My final project, “Audio Transformer,” will be a simple audio editor that functions in the browser.
I’m designing for kids age 7 and up who have never worked with audio. The idea came from teaching afterschool music workshops, and seeing how frustrated kids get by the defacto freeware program Audacity. With so many features, Audacity can be overwhelming even for adults—here’s a screenshot.
I want to make this work in the browser because I’ve also been researching this topic for my class Technological Trends in Music Education: Designing Technologies and Experiences for Music Making, Learning and Engagement. So much of the technology we’ve looked at in that course is happening in the browser. Some technology, like Scratch, incorporates audio editing features. But I have yet to find any dedicated audio editor that works in the browser. I think there is a need for this sort of specialized tool, something like the pixlr photo editor but for audio. I could even see myself using Audio Transformer in favor of pro audio programs when I just need to make a simple edit.
My goal is to keep things simple by focusing on the features that interest the kids in my workshop. They want to hear sounds backwards, slowed down, and sped up. They need to be able to delete, crop, cut, copy, paste in order to make their edits.
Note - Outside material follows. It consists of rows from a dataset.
Lemma evolved_sorted ms ms' :
  Forall2 evolves ms ms' → StronglySorted (λ a b, m_sequence a < m_sequence b)%Z ms →
  StronglySorted (λ a b, m_sequence a < m_sequence b)%Z ms'.
Proof.
  intros Hf. induction Hf as [|m m' ms ms' Hm Hf IH]; inversion 1 as [|? ? Hs Hh]; subst;
    constructor; [by apply IH|]. rewrite List.Forall_forall in *. intros x Hx.
  apply list_elem_of_In in Hx. destruct (evolved_elem _ _ _ Hf Hx) as (y & Hy & Hyx).
  assert (m_sequence m < m_sequence y)%Z by (apply Hh; by rewrite <-list_elem_of_In).
  destruct Hm as (_ & -> & _), Hyx as (_ & -> & _). done.
Qed.

#[export] Instance mailbox_le_trans : Transitive mailbox_le.
Proof.
  intros db1 db2 db3 (ms & new & Hd & Hev & Hid & Hseq & Hst & Hle)
    (ms2 & new2 & Hd2 & Hev2 & Hid2 & Hseq2 & Hst2 & Hle2).
  rewrite Hd in Hev2. apply Forall2_app_inv_l in Hev2 as (k1 & k2 & He1 & He2 & ->).
  exists k1, (k2 ++ new2). rewrite (assoc_L (++)). split_and!; [done| | | | |lia].
  - clear -Hev He1. revert k1 He1. induction Hev; inversion 1; subst; constructor; eauto.
    by etrans.
  - intros m [Hm|Hm]%elem_of_app.
    + destruct (evolved_elem _ _ _ He2 Hm) as (m0 & Hm0 & Hm0'). destruct Hm0' as [-> _]. by apply Hid.
    + intros Hin. apply (Hid2 m Hm). rewrite Hd, fmap_app. apply elem_of_app. left.
      by rewrite (evolved_ids _ _ Hev).
  - intros m [Hm|Hm]%elem_of_app.
    + destruct (evolved_elem _ _ _ He2 Hm) as (m0 & Hm0 & Hm0').
      destruct Hm0' as (_ & -> & _). specialize (Hseq m0 Hm0). lia.
    + specialize (Hseq2 m Hm). lia.
  - apply (sorted_app_between _ _ (db_message_sequence db2)); [by eapply evolved_sorted|done| |].
    + intros m Hm. destruct (evolved_elem _ _ _ He2 Hm) as (m0 & Hm0 & Hm0').
      destruct Hm0' as (_ & -> & _). by apply Hseq.
    + intros m Hm. by apply Hseq2.
Qed.

Lemma mailbox_le_update p f w w' r :
  update_messages p f w = (w', r) → (∀ m, p m = true → evolves m (f m)) →
  mailbox_le (w_db w) (w_db w').
Proof.
  unfold update_messages. intros [= <- _] Hf. cbn.
  exists (update_where p f (db_messages (w_db w))), []. rewrite app_nil_r.
  split_and!; [done| | | |constructor|cbn; lia]; try (intros m Hin; by apply not_elem_of_nil in Hin).
  unfold update_where. apply Forall2_fmap_r, Forall_Forall2_diag, Forall_forall. intros m _. cbn.
  destruct (p m) eqn:E; [by apply Hf|reflexivity].
Qed.

Lemma mailbox_le_insert row w w' r :
  (∀ s, m_sequence (row s) = s) → insert_message row w = (w', r) → mailbox_le (w_db w) (w_db w').
Proof.
  intros Hs. unfold insert_message. case_bool_decide as Hid; intros [= <- _]; [reflexivity|]. cbn.
  exists (db_messages (w_db w)), [row (db_message_sequence (w_db w) + 1)%Z].
  split_and!; [done| | | | |cbn; lia].
  - apply Forall_Forall2_diag, Forall_forall. intros m _. reflexivity.
  - intros m Hm%list_elem_of_singleton. by subst.
  - intros m Hm%list_elem_of_singleton. subst. rewrite Hs. cbn. lia.
  - repeat constructor.
Qed.

Lemma events_only_mailbox w w' : events_only w w' → mailbox_le (w_db w) (w_db w').
Proof. intros (evs & seq & ->). by apply mailbox_le_same. Qed.

(** *** Every operation respects [mailbox_le] *)

Lemma mb_tasks sr p f : respects mailbox_le (update_tasks sr p f).
Proof. intros w w' r [->| ->]%update_tasks_any; [reflexivity|by apply mailbox_le_same]. Qed.
Lemma mb_dispatches ss p f : respects mailbox_le (update_dispatches ss p f).
Proof. intros w w' r. unfold update_dispatches. case_match; intros [= <- _]; by apply mailbox_le_same. Qed.
Lemma mb_gates p f : respects mailbox_le (update_gates p f).
Proof. intros w w' r [= <- _]. by apply mailbox_le_same. Qed.
Lemma mb_launches p f : respects mailbox_le (update_launches p f).
Proof. intros w w' r [= <- _]. by apply mailbox_le_same. Qed.
Lemma mb_run_event ev : respects mailbox_le (record_run_event ev).
Proof. intros w w' r Hr%record_run_event_frame. by apply events_only_mailbox. Qed.
Lemma mb_dispatch_event id k s p : respects mailbox_le (record_dispatch_run_event id k s p).
Proof. intros w w' r Hr%record_dispatch_run_event_frame. by apply events_only_mailbox. Qed.
Lemma mb_task_event id k s p : respects mailbox_le (record_task_run_event id k s p).
Proof. intros w w' r Hr%record_task_run_event_frame. by apply events_only_mailbox. Qed.
Lemma mb_messages p f : (∀ m, p m = true → evolves m (f m)) → respects mailbox_le (update_messages p f).
Proof. intros Hf w w' r Hr. by eapply mailbox_le_update. Qed.
Lemma mb_insert row : (∀ s, m_sequence (row s) = s) → respects mailbox_le (insert_message row).
Proof. intros Hs w w' r Hr. by eapply mailbox_le_insert. Qed.

Lemma obsolete_evolves (q : bool) m :
  q && bool_decide (m_state m = St_Queued) = true → evolves m (obsolete_message m).
Proof. intros Hq. split_bools. unfold evolves, obsolete_message; cbn. split_and!; done || congruence. Qed.

Lemma expiring_evolves m : expiring m = true → evolves m (with_m_state St_Expired m).
Proof.
  unfold expiring. intros [_ Hs]%andb_true_iff.
  unfold evolves; cbn. destruct (m_state m) eqn:E; split_and!; done.
Qed.

Lemma read_evolves m : evolves m (read_row m).
Proof. unfold evolves, read_row; cbn. destruct (m_state m) eqn:E; split_and!; done. Qed.

Lemma delivered_evolves m : evolves m (delivered_row m).
Proof.
  unfold evolves, delivered_row; cbn.
  destruct (m_state m) eqn:E; try destruct (external_sender m); split_and!; done.
Qed.

Ltac mailbox :=
  repeat first
    [ apply (respects_ret mailbox_le) | apply (respects_fail mailbox_le) | apply (respects_bail mailbox_le) | apply (respects_select mailbox_le)
    | apply (respects_get_db mailbox_le) | apply (respects_id mailbox_le) | apply mb_tasks | apply mb_dispatches
    | apply mb_gates | apply mb_launches | apply mb_run_event | apply mb_dispatch_event
    | apply mb_task_event | apply (respects_tx mailbox_le) | apply (respects_mapM mailbox_le)
    | apply (respects_bind mailbox_le); [|intros ?] | apply (respects_if mailbox_le) | apply (respects_option mailbox_le); [intros ?|]
    | progress cbn beta | assumption | exact _ ].

Lemma mb_refresh_loop fuel stack : respects mailbox_le (refresh_loop fuel stack).
Proof. apply respects_refresh_loop; [exact _|exact _|apply mb_tasks]. Qed.

Lemma mb_obsolete_dispatch id : respects mailbox_le (obsolete_dispatch_messages id).
Proof. apply mb_messages. intros m. apply obsolete_evolves. Qed.

Lemma mb_cancel_one id reason task_id : respects mailbox_le (cancel_one id reason task_id).
Proof. unfold cancel_one. mailbox. apply mb_messages. intros m. apply obsolete_evolves. Qed.

Lemma mb_cancel id reason : respects mailbox_le (cancel_orchestration_task id reason).
Proof.
  unfold cancel_orchestration_task. mailbox.
  repeat case_match; mailbox; apply mb_cancel_one.
Qed.

Lemma mb_fail_dispatch id error result :
  respects mailbox_le (fail_orchestration_dispatch_with_result id error result).
Proof.
  unfold fail_orchestration_dispatch_with_result, orchestration_dispatch_by_id.
  mailbox;
    first [apply mb_obsolete_dispatch|apply mb_refresh_loop].
Qed.

Lemma mb_lift {A} (r : Result A) : respects mailbox_le (lift_result r).
Proof. destruct r; cbn [lift_result]; mailbox. Qed.

Lemma mb_complete `{ContractLib} id assignee result sha :
  respects mailbox_le (complete_orchestration_dispatch_at_sha id assignee result sha).
Proof.
  unfold complete_orchestration_dispatch_at_sha, orchestration_dispatch_by_id,
    clear_resolved_workflow_launch_attention, record_completion_event.
  mailbox;
    first [apply mb_obsolete_dispatch|apply mb_refresh_loop|apply mb_lift].
Qed.

Lemma mb_insert_message message : respects mailbox_le (insert_orchestration_message message).
Proof.
  unfold insert_orchestration_message, orchestration_message_by_id. case_match; mailbox.
  - by apply mb_insert.
  - repeat case_match; mailbox.
Qed.

Lemma mb_expire : respects mailbox_le expire_orchestration_messages.
Proof. unfold expire_orchestration_messages. mailbox. apply mb_messages. exact expiring_evolves. Qed.

Lemma mb_read ids : respects mailbox_le (mark_orchestration_messages_read ids).
Proof.
  unfold mark_orchestration_messages_read. case_match; mailbox.
  apply mb_messages. intros m _. apply read_evolves.
Qed.

Lemma mb_delivered ids : respects mailbox_le (mark_orchestration_messages_delivered ids).
Proof.
  unfold mark_orchestration_messages_delivered. case_match; mailbox.
  apply mb_messages. intros m _. apply delivered_evolves.
Qed.

(** ** The mailbox as a transition system *)

Inductive mailbox_step `{ContractLib} (w w' : World) : Prop :=
| Mb_insert message r : insert_orchestration_message message w = (w', r) → mailbox_step w w'
| Mb_unread to_handle types r : unread_orchestration_messages to_handle types w = (w', r) → mailbox_step w w'
| Mb_undelivered to_handle now_only r : undelivered_messages to_handle now_only w = (w', r) → mailbox_step w w'
| Mb_read ids r : mark_orchestration_messages_read ids w = (w', r) → mailbox_step w w'
| Mb_delivered ids r : mark_orchestration_messages_delivered ids w = (w', r) → mailbox_step w w'
| Mb_cancel_task id reason r : cancel_orchestration_task id reason w = (w', r) → mailbox_step w w'
| Mb_fail_dispatch id error result r :
    fail_orchestration_dispatch_with_result id error result w = (w', r) → mailbox_step w w'
| Mb_complete_dispatch id assignee result sha r :
    complete_orchestration_dispatch_at_sha id assignee result sha w = (w', r) → mailbox_step w w'.

Lemma mailbox_step_le `{ContractLib} w w' : mailbox_step w w' → mailbox_le (w_db w) (w_db w').
Proof.
  intros [? ? Hs|? ? ? Hs|? ? ? Hs|? ? Hs|? ? Hs|? ? ? Hs|? ? ? ? Hs|? ? ? ? ? Hs].
  - by eapply mb_insert_message.
  - revert Hs. apply respects_bind; [exact _|apply mb_expire|]. intros ?. apply respects_select, _.
  - revert Hs. apply respects_bind; [exact _|apply mb_expire|]. intros ?. apply respects_select, _.
  - by eapply mb_read.
  - by eapply mb_delivered.
  - by eapply mb_cancel.
  - by eapply mb_fail_dispatch.
  - by eapply mb_complete.
Qed.

(** Sequence numbers follow the order of the table and never exceed the counter. *)
Definition mailbox_ok (db : Db) : Prop :=
  StronglySorted (λ a b, m_sequence a < m_sequence b)%Z (db_messages db) ∧
  (∀ m, m ∈ db_messages db → m_sequence m ≤ db_message_sequence db)%Z.

Lemma mailbox_ok_le db db' : mailbox_ok db → mailbox_le db db' → mailbox_ok db'.
Proof.
  intros [Hs Hb] (ms & new & Hd & Hev & _ & Hseq & Hst & Hle).
  assert (∀ m, m ∈ ms → m_sequence m ≤ db_message_sequence db)%Z as Hms.
  { intros m Hm. destruct (evolved_elem _ _ _ Hev Hm) as (m0 & Hm0 & (_ & -> & _)). by apply Hb. }
  split; rewrite Hd.
  - apply (sorted_app_between _ _ (db_message_sequence db)); [by eapply evolved_sorted|done|done|].
    intros m Hm. by apply Hseq.
  - intros m [Hm%Hms|Hm%Hseq]%elem_of_app; lia.
Qed.

Lemma sorted_filter (p : OrchestrationMessage → bool) l :
  StronglySorted (λ a b, m_sequence a < m_sequence b)%Z l →
  StronglySorted (λ a b, m_sequence a < m_sequence b)%Z (List.filter p l).
Proof.
  induction 1 as [|m l _ IH Hm]; cbn; [constructor|]. destruct (p m); [|done].
  constructor; [done|]. rewrite List.Forall_forall in *. intros x [Hx _]%filter_In. auto.
Qed.


(** ** Claims *)

(** Sending a message: one that breaks a size limit is refused before
    anything is drawn or written; any other is stored last, queued, unread and
    undelivered, with the next sequence number, and returned as stored. *)
Theorem insert_orchestration_message_spec (message : NewOrchestrationMessage) (w : World) :
  marker_fits → id_of "msg" (w_rng w) ∉ (m_id <$> db_messages (w_db w)) →
  id_of "evt" (S (w_rng w)) ∉ (e_id <$> db_events (w_db w)) →
  match validate_new_orchestration_message message with
  | Err e => insert_orchestration_message message w = (w, Err e)
  | Ok _ =>
      let m := new_message_row (id_of "msg" (w_rng w)) message (db_message_sequence (w_db w) + 1) in
      ∃ w', insert_orchestration_message message w = (w', Ok m) ∧
        db_messages (w_db w') = db_messages (w_db w) ++ [m] ∧
        m_state m = St_Queued ∧ m_read m = false ∧ m_delivered_at m = None ∧
        length (db_events (w_db w')) =
          length (db_events (w_db w)) +
          (if bool_decide (nm_message_type message = Mt_Escalation ∧ is_Some (nm_run_id message))
           then 1 else 0)
  end.
Proof.
  intros Hm Hid Hevt. unfold insert_orchestration_message.
  destruct (validate_new_orchestration_message message) as [u|e]; [|done]. cbn zeta.
  set (m := new_message_row _ _ _).
  assert (insert_message (new_message_row (id_of "msg" (w_rng w)) message)
            (MkWorld (w_db w) (S (w_rng w))) =
          (with_db (λ db, set_message_sequence (db_message_sequence (w_db w) + 1)
             (set_messages (db_messages db ++ [m]) db)) (MkWorld (w_db w) (S (w_rng w))), Ok tt)) as Hins.
  { unfold insert_message. cbn [w_db]. by rewrite bool_decide_false. }
  unfold orchestration_id, bind at 1. unfold tx, bind at 1. unfold bind at 1. rewrite Hins.
  assert (List.find (λ x, String.eqb (m_id x) (id_of "msg" (w_rng w)))
            (db_messages (w_db w) ++ [m]) = Some m) as Hfind.
  { by apply (find_key_snoc m_id (db_messages (w_db w)) m). }
  destruct (bool_decide (nm_message_type message = Mt_Escalation ∧ is_Some (nm_run_id message))) eqn:Ee.
  - split_bools. destruct Ee as [-> [run_id ->]]. unfold bind at 1.
    rewrite record_run_event_success by done. cbn.
    unfold orchestration_message_by_id, select, gets, bind. cbn. rewrite Hfind.
    eexists. split; [done|]. cbn. rewrite length_app. done.
  - split_bools.
    destruct (nm_message_type message) eqn:Et, (nm_run_id message) as [r|] eqn:Er;
      try (destruct Ee; split; [done|by eexists]); cbn;
      unfold orchestration_message_by_id, select, gets, bind; cbn; rewrite Hfind;
      (eexists; split; [done|]; cbn; by rewrite Nat.add_0_r).
Qed.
Fades, normalizing file volume, and determining the file’s starting point (ie. cropping out initial silence) are not so exciting for kids, and often neglected, so these should all happen automatically by default. Undo and Redo are essential. I’m going to model these functions after Scratch’s audio editor with two cursors for selecting a segment, and dropdowns to choose effects/edits.
The sound data needs to be presented in a visually meaningful way. I think it’s important to introduce the concept of a waveform, and to visualize the frequency spectrum. I’ve begun to experiment with visualizations that can represent frequency and attack/decay in meaningful ways. For example, I’d like to have a visual method of changing the bass/treble frequencies, something like this:
I went to the Sound as Data workshop and was very inspired by the possibilities for visualizing sound, but all of the examples use Minim, which uses java.sound and therefore won’t work in the browser. Maxim is a sound library that has a javascript version, so I made the above using the Maxim library because I thought it would work in the browser…
…but it doesn’t work in the browser. There are a lot of issues with Processing, sound, and the web. So I may just have to use JavaScript. I’m excited about the idea of delving into the WebAudio API which has a lot of the stuff I’d need.
Here’s a javascript demo that visualizes the waveform and has the beginnings of the UI that I’m going for.
Here’s a functional mockup that actually edits an audio file (using PHP and SoX, running on a server)
Next, gotta figure out how to pull this all together! My big question is:
- How can I get JavaScript talking with PHP? I need to send variables from one to the other. From my research and experiments so far, I think the answer involves AJAX, POST and html forms, but nothing is working so far.